Cloudstack CLI
cloudstack-cli is a CloudStack API command line client written in Ruby. cloudstack-cli uses the cloudstack_client to talk to the Cloudstack API.
Installation
Install the cloudstack-cli gem:
$ gem install cloudstack-cli
Setup
Create a cloudstack-cli environmet
Create your first environment, which defines your connection options:
$ cloudstack-cli environment add [environment-name]
cloudstack-cli expects to find a configuartion file with the API URL and your CloudStack credentials in your home directory named .cloudstack-cli.yml. If the file is located elsewhere you can specify the loaction using the --config option.
cloudstack-cli supports multiple environments using the --environment option.
see cloudstack-cli help environment for more options.
Example content of the configuration file:
:url: "https://my-cloudstack-server/client/api/"
:api_key: "cloudstack-api-key"
:secret_key: "cloudstack-api-secret"
test:
:url: "http://my-cloudstack-testserver/client/api/"
:api_key: "cloudstack-api-key"
:secret_key: "cloudstack-api-secret"
Shell tab auto-completion
To enable tab auto-completion for cloudstack-cli, add the following lines to your ~/.bash_profile file.
# Bash, ~/.bash_profile
eval "$(cloudstack-cli completion --shell=bash)"
Note: use ~/.bashrc on Ubuntu
Usage
For additional documentation find the RubyDoc here.
See the help screen:
$ cloudstack-cli
Example: Bootsrapping a server
Bootsraps a server using a template and creating port-forwarding rules for port 22 and 80.
$ cloudstack-cli server create server-01 --template CentOS-6.4-x64-v1.4 --zone DC1 --offering 1cpu_1gb --port-rules :22 :80
Example: Run a any custom API command
Run the "listAlerts" command against the Cloudstack API with an argument of type=8:
$ cloudstack-cli command listAlerts type=8
Example: Creating a complete stack of servers
Cloudstack CLI does support stack files in YAML or JSON.
An example stackfile could look like this (my_stackfile.yml):
---
name: "web_stack-a"
description: "Web Application Stack"
version: "1.0"
zone: "DC-ZRH-1"
group: "my_web_stack"
keypair: "mykeypair"
servers:
-
name: "web-d1, web-d2"
description: "Web nodes"
template: "CentOS-7-x64"
offering: "1cpu_1gb"
networks: "server_network"
port_rules: ":80, :443"
-
name: "db-01"
description: "PostgreSQL Master"
iso: "CentOS-7-x64"
disk_offering: "Perf Storage"
disk_size: "5"
offering: "2cpu_4gb"
networks:
- "server_network"
- "storage_network"
Create the stack of servers from above:
$ cloudstack-cli stack create my_stackfile.yml
Hint: You can also parse a stackfile from a URI.

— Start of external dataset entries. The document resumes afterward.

(* ===== verification/ExtentReclaim.v ===== *)
(** Freeing (extent_alloc.rs): [reclaim_complete] cuts a logical range out
    of a file and sends each cut to the free list or, when a fenced holder's
    exclusion is not confirmed, to quarantine. *)

From S2P Require Import Prelude Sql Tables ExtentVerify FreeList ExtentInv.
From S2P Require Import ExtentGrant ExtentMerge ExtentReturn Csv.

Record FreeOutcome := Outcome {
  freed_extents : Z; freed_bytes : Z; quarantined_extents : Z; quarantined_bytes : Z }.
Definition no_outcome : FreeOutcome := Outcome 0 0 0 0.

(** The fenced holders of one row, each with its fence's delivered time
    (COALESCE 0), ORDER BY client_id. *)
Definition fenced_on (d : db) (v : string) (fid lo : Z) : list (Z * Z) :=
  select (fun k g => if bool_decide (k.1 = (v, fid, lo)) && g_fenced g
                     then Some (k.2, delivered_at d v k.2) else None)
    (by_key fst) (extent_grants d).

Definition drop_grants_on (d : db) (v : string) (fid lo : Z) : db :=
  set_grants (delete_where (fun k _ => bool_decide (k.1 = (v, fid, lo))) (extent_grants d)) d.

Definition drop_grace_on (d : db) (v : string) (fid lo : Z) : db :=
  set_grace (delete_where (fun k _ => bool_decide (k.1 = (v, fid, lo))) (extent_commit_grace d)) d.

(** The home the cut moves to. *)
Definition send_cut (d : db) (v : string) (fid : Z) (t : ExtentRow) (cut_phys cut_len now : Z)
    (out : FreeOutcome) : res (db * FreeOutcome) :=
  let fenced := fenced_on d v fid (logical_offset t) in
  if is_nil fenced || forallb (fun cd => cd.2 >? 0) fenced then
    F ← sql (free_insert_coalescing (extent_free d) v cut_phys cut_len (generation t));
    let d1 := set_free F d in
    Ok (if is_nil fenced then d1 else drop_grants_on d1 v fid (logical_offset t),
        Outcome (freed_extents out + 1) (freed_bytes out + cut_len)
          (quarantined_extents out) (quarantined_bytes out))
  else
    Q ← sql (insert_new (v, cut_phys)
               (QuarRow cut_len (generation t) (csv_of (fst <$> fenced)) now)
               (extent_quarantine d));
    Ok (drop_grants_on (set_quarantine Q d) v fid (logical_offset t),
        Outcome (freed_extents out) (freed_bytes out)
          (quarantined_extents out + 1) (quarantined_bytes out + cut_len)).
(* ===== verification/Composition.v ===== *)
(** The serving seat (extent_alloc.rs): target registry, per-volume seats
    with their epoch, leg sync marks, serving leases and the promotion CAS,
    with the state machine they form. *)

From Stdlib Require Import String.
From stdpp Require Import relations.
From S2P Require Import Prelude Sql Tables Admission.

Record BlockTargetRow := TargetInfo {
  bt_id : string; bt_traddr : string; bt_trsvcid : Z; bt_registered : Z; bt_updated : Z }.
Record BlockSeat := Seat {
  bs_volume : string; bs_epoch : Z; bs_composer : string; bs_seated_unix : Z }.
Record BlockLeg := Leg {
  bl_volume : string; bl_target : string; bl_sync_state : string; bl_marked : Z }.
Record BlockLease := Lease {
  le_volume : string; le_epoch : Z; le_holder : string; le_expires : Z }.

Definition LEG_INSYNC : string := "insync".
Definition LEG_STALE : string := "stale".

Definition is_live_at (l : BlockLease) (now : Z) : bool := now <? le_expires l.

(** [port as u16]. *)
Definition target_info (id : string) (t : target_row) : BlockTargetRow :=
  TargetInfo id (t_traddr t) (t_trsvcid t mod 2 ^ 16) (t_registered_unix t) (t_updated_unix t).
Definition seat_info (v : string) (s : seat_row) : BlockSeat :=
  Seat v (s_epoch s) (s_composer s) (s_seated_unix s).
Definition lease_info (v : string) (l : lease_row) : BlockLease :=
  Lease v (ls_epoch l) (ls_holder l) (ls_expires_unix l).

Definition target_register (d : db) (id traddr : string) (port now : Z) : db :=
  let row := match block_targets d !! id with
             | Some t => TargetRow traddr port (t_registered_unix t) now
             | None => TargetRow traddr port now now
             end in
  set_targets (<[id := row]> (block_targets d)) d.

Definition by_str {B} (key : B -> string) : relation B := fun x y => str_le (key x) (key y).
#[global] Instance by_str_dec {B} (key : B -> string) : RelDecision (by_str key).
Proof. intros x y. unfold by_str. apply _. Defined.

Definition target_list (d : db) : list BlockTargetRow :=
  select (fun k t => Some (target_info k t)) (by_str bt_id) (block_targets d).

(** INSERT-if-absent of the seat; its leg and first lease only with it. *)
Definition seat_volume (d : db) (v composer : string) (now lease_expires : Z)
    : res (BlockSeat * db) :=
  let d1 :=
    match block_volume_target d !! v with
    | Some _ => d
    | None =>
        let d := set_seats (<[v := SeatRow 1 composer now]> (block_volume_target d)) d in
        let d := set_legs (insert_or_ignore (v, composer) (LegRow LEG_INSYNC now)
                             (block_volume_legs d)) d in
        set_leases (insert_or_ignore v (LeaseRow 1 composer lease_expires) (block_leases d)) d
    end in
  s ← one_row (block_volume_target d1 !! v);
  Ok (seat_info v s, d1).

Definition volume_seat (d : db) (v : string) : option BlockSeat :=
  seat_info v <$> block_volume_target d !! v.

Definition resolve_volume_target (d : db) (v : string) : res (BlockSeat * BlockTargetRow) :=
  match volume_seat d v with
  | None => Err UnseatedVolume
  | Some seat =>
      match block_targets d !! bs_composer seat with
      | Some t => Ok (seat, target_info (bs_composer seat) t)
      | None => Err (UnknownComposer (bs_composer seat))
      end
  end.

Definition lease_grant (d : db) (v : string) (epoch : Z) (holder : string) (expires : Z)
    : BlockLease * db :=
  (Lease v epoch holder expires,
   set_leases (<[v := LeaseRow epoch holder expires]> (block_leases d)) d).

Definition lease_renew (d : db) (v holder : string) (expires : Z) : res (BlockLease * db) :=
  match block_volume_target d !! v with
  | None => Err UnseatedVolume
  | Some s =>
      fail_if (negb (bool_decide (s_composer s = holder))) (LeaseRefused NotComposer) ≫= fun _ =>
      match block_leases d !! v with
      | None => Err (LeaseRefused NoLease)
      | Some l =>
          fail_if (negb (bool_decide (ls_epoch l = s_epoch s /\ ls_holder l = holder)))
            (LeaseRefused LeaseElsewhere) ≫= fun _ =>
          Ok (Lease v (s_epoch s) holder expires,
              set_leases (<[v := LeaseRow (ls_epoch l) (ls_holder l) expires]> (block_leases d)) d)
      end
  end.

Definition lease_get (d : db) (v : string) : option BlockLease := lease_info v <$> block_leases d !! v.

Definition leases_held_by (d : db) (holder : string) : list BlockLease :=
  select (fun k l => if bool_decide (ls_holder l = holder) then Some (lease_info k l) else None)
    (by_str le_volume) (block_leases d).

Definition lease_drop (d : db) (v : string) : bool * db :=
  (bool_decide (is_Some (block_leases d !! v)), set_leases (delete v (block_leases d)) d).

Definition leg_mark (d : db) (v target sync_state : string) (now : Z) : res db :=
  fail_if (negb (bool_decide (sync_state = LEG_INSYNC)) && negb (bool_decide (sync_state = LEG_STALE)))
    (InvalidRange "leg sync state") ≫= fun _ =>
  Ok (set_legs (<[(v, target) := LegRow sync_state now]> (block_volume_legs d)) d).

Definition legs_for_volume (d : db) (v : string) : list BlockLeg :=
  select (fun k l => if bool_decide (k.1 = v)
                     then Some (Leg k.1 k.2 (l_sync_state l) (l_marked_unix l)) else None)
    (by_str bl_target) (block_volume_legs d).

Definition in_sync (d : db) (v candidate : string) : bool :=
  match block_volume_legs d !! (v, candidate) with
  | Some l => bool_decide (l_sync_state l = LEG_INSYNC)
  | None => false
  end.

Definition promote_volume (d : db) (v : string) (expected_epoch : Z)
    (expected_composer candidate : string) (now : Z) : res (BlockSeat * db) :=
  match block_volume_target d !! v with
  | None => Err UnseatedVolume
  | Some s =>
      fail_if (negb (s_epoch s =? expected_epoch) ||
               negb (bool_decide (s_composer s = expected_composer)))
        (PromotionRaced (s_epoch s) (s_composer s)) ≫= fun _ =>
      fail_if (bool_decide (candidate = s_composer s)) (SelfPromotion (s_composer s)) ≫= fun _ =>
      fail_if (negb (bool_decide (is_Some (block_targets d !! candidate))))
        (UnknownComposer candidate) ≫= fun _ =>
      fail_if (negb (in_sync d v candidate)) (NotInSync candidate) ≫= fun _ =>
      (* UPDATE .. WHERE volume AND epoch AND composer; moved != 1 *)
      fail_if (negb ((s_epoch s =? expected_epoch) && bool_decide (s_composer s = expected_composer)))
        (PromotionRaced (s_epoch s) (s_composer s)) ≫= fun _ =>
      Ok (Seat v (wrap_i64 (expected_epoch + 1)) candidate now,
          set_seats (<[v := SeatRow (s_epoch s + 1) candidate now]> (block_volume_target d)) d)
  end.

Definition seat_list (d : db) : list BlockSeat :=
  select (fun k s => Some (seat_info k s)) (by_str bs_volume) (block_volume_target d).

(** ** The promotion CAS *)
Record may_promote (d : db) (v : string) (epoch : Z) (composer candidate : string) : Prop := {
  pr_seat : exists s, block_volume_target d !! v = Some s /\ s_epoch s = epoch /\ s_composer s = composer;
  pr_other : candidate <> composer;
  pr_registered : is_Some (block_targets d !! candidate);
  pr_insync : in_sync d v candidate = true }.

Lemma promote_Ok d v epoch composer candidate now seat d' :
  promote_volume d v epoch composer candidate now = Ok (seat, d') <->
  may_promote d v epoch composer candidate /\
  seat = Seat v (wrap_i64 (epoch + 1)) candidate now /\
  d' = set_seats (<[v := SeatRow (epoch + 1) candidate now]> (block_volume_target d)) d.
Proof.
  unfold promote_volume. split.
  - destruct (block_volume_target d !! v) as [s|] eqn:Hs; [|done]. intros H. inv_res. bool_Z.
    simplify_eq. repeat match goal with Hb : bool_decide _ = _ |- _ =>
      first [apply bool_decide_eq_true in Hb|apply bool_decide_eq_false in Hb] end.
    subst. split_and!; try done. split; try done. eauto.
  - intros [[(s & Hs & <- & <-) Hne Hreg Hin] [-> ->]]. rewrite Hs, Z.eqb_refl, Hin.
    rewrite (bool_decide_eq_true_2 (s_composer s = s_composer s)) by done.
    rewrite (bool_decide_eq_false_2 (candidate = s_composer s)) by done.
    rewrite bool_decide_eq_true_2 by done. done.
Qed.

(** ** The state machine *)
Inductive comp_step : db -> db -> Prop :=
| CS_register d id traddr port now : comp_step d (target_register d id traddr port now)
| CS_seat d v composer now exp s d' :
    seat_volume d v composer now exp = Ok (s, d') -> comp_step d d'
| CS_grant d v epoch holder exp : comp_step d (lease_grant d v epoch holder exp).2
| CS_renew d v holder exp l d' : lease_renew d v holder exp = Ok (l, d') -> comp_step d d'
| CS_drop d v : comp_step d (lease_drop d v).2
| CS_mark d v t st now d' : leg_mark d v t st now = Ok d' -> comp_step d d'
| CS_promote d v e c cand now s d' :
    promote_volume d v e c cand now = Ok (s, d') -> comp_step d d'.

(** One step leaves a standing seat alone or advances its epoch by one, and
    then only to a registered target whose leg was in sync. *)
Lemma comp_step_seat d d' v s :
  comp_step d d' -> block_volume_target d !! v = Some s ->
  exists s', block_volume_target d' !! v = Some s' /\
    (s' = s \/ (s_epoch s' = s_epoch s + 1 /\ s_composer s' <> s_composer s /\
                in_sync d v (s_composer s') = true /\ is_Some (block_targets d !! s_composer s'))).
Proof.
  intros Hst Hs. destruct Hst as [| d w c now exp x d' Hx| | d w h exp l d' Hx| | d w t st now d' Hx
    | d w e c cand now x d' Hx]; try (by exists s; auto).
  - unfold seat_volume in Hx. exists s. split; [|by left].
    destruct (block_volume_target d !! w) eqn:Hw; inv_res; simplify_eq; [done|]. simpl.
    rewrite lookup_insert_ne; [done|]. intros ->. congruence.
  - exists s. split; [|by left]. unfold lease_renew in Hx.
    destruct (block_volume_target d !! w); [|done]. inv_res.
    destruct (block_leases d !! w); [|done]. inv_res. by simplify_eq.
  - exists s. split; [|by left]. unfold leg_mark in Hx. inv_res. done.
  - apply promote_Ok in Hx as ([(s0 & Hs0 & <- & <-) Hne Hreg Hin] & _ & ->). simpl.
    destruct (decide (w = v)) as [->|Hwv].
    + rewrite Hs in Hs0. simplify_eq. rewrite lookup_insert_eq. eexists. split; [done|]. by right.
    + rewrite lookup_insert_ne by done. eauto.
Qed.

(** Epochs never go back, and equal epochs mean the same composer. *)
Definition seat_le (s s' : seat_row) : Prop :=
  s_epoch s <= s_epoch s' /\ (s_epoch s = s_epoch s' -> s' = s).

Lemma comp_steps_seat d d' v s :
  rtc comp_step d d' -> block_volume_target d !! v = Some s ->
  exists s', block_volume_target d' !! v = Some s' /\ seat_le s s'.
Proof.
  intros Hst. revert s. induction Hst as [d|d1 d2 d3 H12 _ IH]; intros s Hs.
  { exists s. split; [done|]. split; [lia|done]. }
  destruct (comp_step_seat _ _ _ _ H12 Hs) as (s2 & Hs2 & Hcase).
  destruct (IH _ Hs2) as (s3 & Hs3 & Hle & Heq). exists s3. split; [done|].
  unfold seat_le. destruct Hcase as [->|[He _]]; [done|]. split; [lia|]. lia.
Qed.

(** A renewal is granted only to the composer of record holding the lease
    of the current epoch, and moves nothing but the expiry. *)
Lemma lease_renew_Ok d v holder exp l d' :
  lease_renew d v holder exp = Ok (l, d') ->
  exists s r, block_volume_target d !! v = Some s /\ s_composer s = holder /\
    block_leases d !! v = Some r /\ ls_epoch r = s_epoch s /\ ls_holder r = holder /\
    d' = set_leases (<[v := LeaseRow (s_epoch s) holder exp]> (block_leases d)) d.
Proof.
  unfold lease_renew. destruct (block_volume_target d !! v) as [s|]; [|done].
  rewrite fail_if_bind, negb_false_iff, bool_decide_eq_true. intros [Hc H].
  destruct (block_leases d !! v) as [r|] eqn:Hr; [|done].
  rewrite fail_if_bind, negb_false_iff, bool_decide_eq_true in H.
  destruct H as [[He Hh] H]. simplify_eq. exists s, r. by rewrite He, Hh.
Qed.

(** Composition steps never touch the extent tables. *)
Lemma comp_step_tables d d' : comp_step d d' ->
  extents d' = extents d /\ extent_grants d' = extent_grants d /\ extent_free d' = extent_free d /\
  extent_quarantine d' = extent_quarantine d /\ volume_alloc d' = volume_alloc d /\
  fenced_clients d' = fenced_clients d.
Proof.
  intros [| d0 w c now exp x d1 Hx| | d0 w h exp l d1 Hx| | d0 w t st now d1 Hx
    | d0 w e c cand now x d1 Hx]; try done.
  - unfold seat_volume in Hx. destruct (block_volume_target d0 !! w) eqn:Hw; inv_res; by simplify_eq.
  - apply lease_renew_Ok in Hx as (s & r & _ & _ & _ & _ & _ & ->). done.
  - unfold leg_mark in Hx. by inv_res.
  - apply promote_Ok in Hx as (_ & _ & ->). done.
Qed.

The following command destroys a stack using a definition gathered from a stackfile lying on a Github repository:
$ cloudstack-cli stack destroy https://raw.githubusercontent.com/niwo/cloudstack-cli/master/test/stack_example.json
Destroy the following servers web-001, web-002, db-001? [y/N]: y
Destroy server web-001 : job completed
Destroy server web-002 : job completed
Destroy server db-001 : /
Completed: 2/3 (15.4s)
Example: Sort computing offerings
Sort all computing offerings by CPU and Memory grouped my Domain:
$ cloudstack-cli offering sort
Example: Stop all backup routers of a given project
Stop all virtual routers of project Demo (you could filter by zone too): (This command is helpful if you have to deploy new versions of Cloudstack when using redundant routers)
$ cloudstack-cli router list --project Demo --status running --redundant-state BACKUP --command stop
Hint: You can watch the status of the command with watch.
$ watch -n cloudstack-cli router list --project Demo
References
- Cloudstack API documentation
- This tool was inspired by the Knife extension for Cloudstack: knife-cloudstack
Contributing
- Fork it
- Create your feature branch (
git checkout -b my-new-feature) - Commit your changes (
git commit -am 'Add some feature') - Push to the branch (
git push origin my-new-feature) - Create new Pull Request
License
Released under the MIT License. See the LICENSE file for further details.